Zeus did not want man to throw his life away, no matter how much the other evils might torment him, but rather to go on letting himself be tormented anew. To that end, he gives man hope. In truth, it is the most evil of evils because it prolongs man's torment.

is he right? is hope what keeps humanity ticking in the face of an inhumane world, or a crutch for those who dare not face the fact that their lives is ultimately in their hands alone?
 
I believe somewhat of both is true. Hope keeps plenty of people from slitting their throats, on the other hand, they could probably rescue their own ass if they realised that nobody is going to just do it for them.
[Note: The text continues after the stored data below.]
(* ===== verification/Sha256.v ===== *)
(** * SHA-256 and hexadecimal text

    [crypto/sha256.Sum256] and [encoding/hex.EncodeToString], executable: the
    program binds releases, requests and workload identities by such digests. *)
From S2P Require Import Prelude GoStd.
From Stdlib Require Import Ascii.

Module Sha256.
Definition mask32 : Z := 0xffffffff.
Definition add32 (a b : Z) : Z := Z.land (a + b) mask32.
Definition rotr (n x : Z) : Z :=
  Z.lor (Z.shiftr x n) (Z.land (Z.shiftl x (32 - n)) mask32).

(** The constants are the first 32 bits of the fractional parts of the cube and
    square roots of the first primes; the square root is the library's, the cube
    root a bisection on [2^bits] values. *)
Fixpoint cbrt_from (bits : nat) (r n : Z) : Z :=
  match bits with
  | O => r
  | S b => let r' := r + Z.shiftl 1 (Z.of_nat b) in
           cbrt_from b (if r' * r' * r' <=? n then r' else r) n
  end.
Definition primes : list Z :=
  filter (fun p => forallb (fun d => negb (p mod d =? 0)) (seqZ 2 (p - 2)) = true) (seqZ 2 310).
Definition K : list Z :=
  Eval vm_compute in map (fun p => Z.land (cbrt_from 36 0 (Z.shiftl p 96)) mask32) primes.
Definition H0 : list Z :=
  Eval vm_compute in map (fun p => Z.land (Z.sqrt (Z.shiftl p 64)) mask32) (take 8 primes).

Definition ch (x y z : Z) : Z := Z.lxor (Z.land x y) (Z.land (Z.lxor x mask32) z).
Definition maj (x y z : Z) : Z := Z.lxor (Z.lxor (Z.land x y) (Z.land x z)) (Z.land y z).
Definition bsig0 (x : Z) : Z := Z.lxor (Z.lxor (rotr 2 x) (rotr 13 x)) (rotr 22 x).
Definition bsig1 (x : Z) : Z := Z.lxor (Z.lxor (rotr 6 x) (rotr 11 x)) (rotr 25 x).
Definition ssig0 (x : Z) : Z := Z.lxor (Z.lxor (rotr 7 x) (rotr 18 x)) (Z.shiftr x 3).
Definition ssig1 (x : Z) : Z := Z.lxor (Z.lxor (rotr 17 x) (rotr 19 x)) (Z.shiftr x 10).

Fixpoint bytes_of (s : string) : list Z :=
  match s with EmptyString => [] | String c s' => byte_of c :: bytes_of s' end.

(** Big-endian [n]-byte encoding. *)
Fixpoint be_bytes (n : nat) (x : Z) : list Z :=
  match n with
  | O => []
  | S n' => Z.land (Z.shiftr x (8 * Z.of_nat n')) 255 :: be_bytes n' x
  end.

(** Message padding: [0x80], zeros up to 56 modulo 64, the length in bits. *)
Definition pad (m : list Z) : list Z :=
  let n := Z.of_nat (length m) in
  m ++ [0x80] ++ replicate (Z.to_nat ((55 - n) mod 64)) 0 ++ be_bytes 8 (8 * n).

Fixpoint words (l : list Z) : list Z :=
  match l with
  | a :: b :: c :: d :: rest =>
      Z.lor (Z.shiftl a 24) (Z.lor (Z.shiftl b 16) (Z.lor (Z.shiftl c 8) d)) :: words rest
  | _ => []
  end.

(** Message schedule; [rev_w] holds the words computed so far, last first. *)
Fixpoint schedule (fuel : nat) (rev_w : list Z) : list Z :=
  match fuel with
  | O => reverse rev_w
  | S f =>
      let at_ i := nth i rev_w 0 in
      schedule f (add32 (add32 (ssig1 (at_ 1%nat)) (at_ 6%nat))
                        (add32 (ssig0 (at_ 14%nat)) (at_ 15%nat)) :: rev_w)
  end.

Definition round (st : list Z) (kw : Z * Z) : list Z :=
  match st with
  | [a; b; c; d; e; f; g; h] =>
      let t1 := add32 (add32 (add32 h (bsig1 e)) (add32 (ch e f g) (fst kw))) (snd kw) in
      let t2 := add32 (bsig0 a) (maj a b c) in
      [add32 t1 t2; a; b; c; add32 d t1; e; f; g]
  | _ => st
  end.

Definition compress (st block : list Z) : list Z :=
  let w := schedule 48 (reverse (words block)) in
  zip_with add32 st (foldl round st (zip K w)).

(** [fuel] bounds the number of 64-byte blocks. *)
Fixpoint blocks (fuel : nat) (l : list Z) : list (list Z) :=
  match fuel, l with
  | S f, _ :: _ => take 64 l :: blocks f (drop 64 l)
  | _, _ => []
  end.

Definition sum (m : list Z) : list Z :=
  let p := pad m in
  concat (map (be_bytes 4) (foldl compress H0 (blocks (length p) p))).

Definition hex_digit (n : Z) : ascii :=
  ascii_of_N (Z.to_N (if n <? 10 then 48 + n else 87 + n)).
Fixpoint hex (l : list Z) : string :=
  match l with
  | [] => EmptyString
  | b :: rest => String (hex_digit (Z.shiftr b 4)) (String (hex_digit (Z.land b 15)) (hex rest))
  end.

(** [hex.EncodeToString(sha256.Sum256(raw)[:])]. *)
Definition hex_sum (s : string) : string := hex (sum (bytes_of s)).
End Sha256.

(** FIPS 180-4 test vectors. *)
Example sha256_abc : Sha256.hex_sum "abc" =
  "ba7816bf8f01cfea414140de5dae2223b00361a396177a9cb410ff61f20015ad"%string.
Proof. vm_compute. reflexivity. Qed.
Example sha256_two_blocks :
  Sha256.hex_sum "abcdbcdecdefdefgefghfghighijhijkijkljklmklmnlmnomnopnopq" =
  "248d6a61d20638b8e5c026930c3e6039a33ce45964ff2167f6ecedd419db06c1"%string.
Proof. vm_compute. reflexivity. Qed.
You gotta blaze your own trail. and I suck at deep discussions.
 
I don't like the idea of hope very much at all. Especially in the sense that it's based on no evidence. However, if you want to define it as just thinking optimistically, then I don't really have any objection to it; at times that can be even harmful. I'd say some people need a balance of optimism and pessimism, because bad shit happens to good and bad people.
 
However, if you want to define it as just thinking optimistically, then I don't really have any objection to it; at times that can be even harmful.

i think positive thinking is distinct from hope. positive thinking is a way to purposely influence yourself into actually performing positive actions, which hopefully (heh) gets you somewhere; hope is just a vague notion that things should be getting better at some point in the hazy future.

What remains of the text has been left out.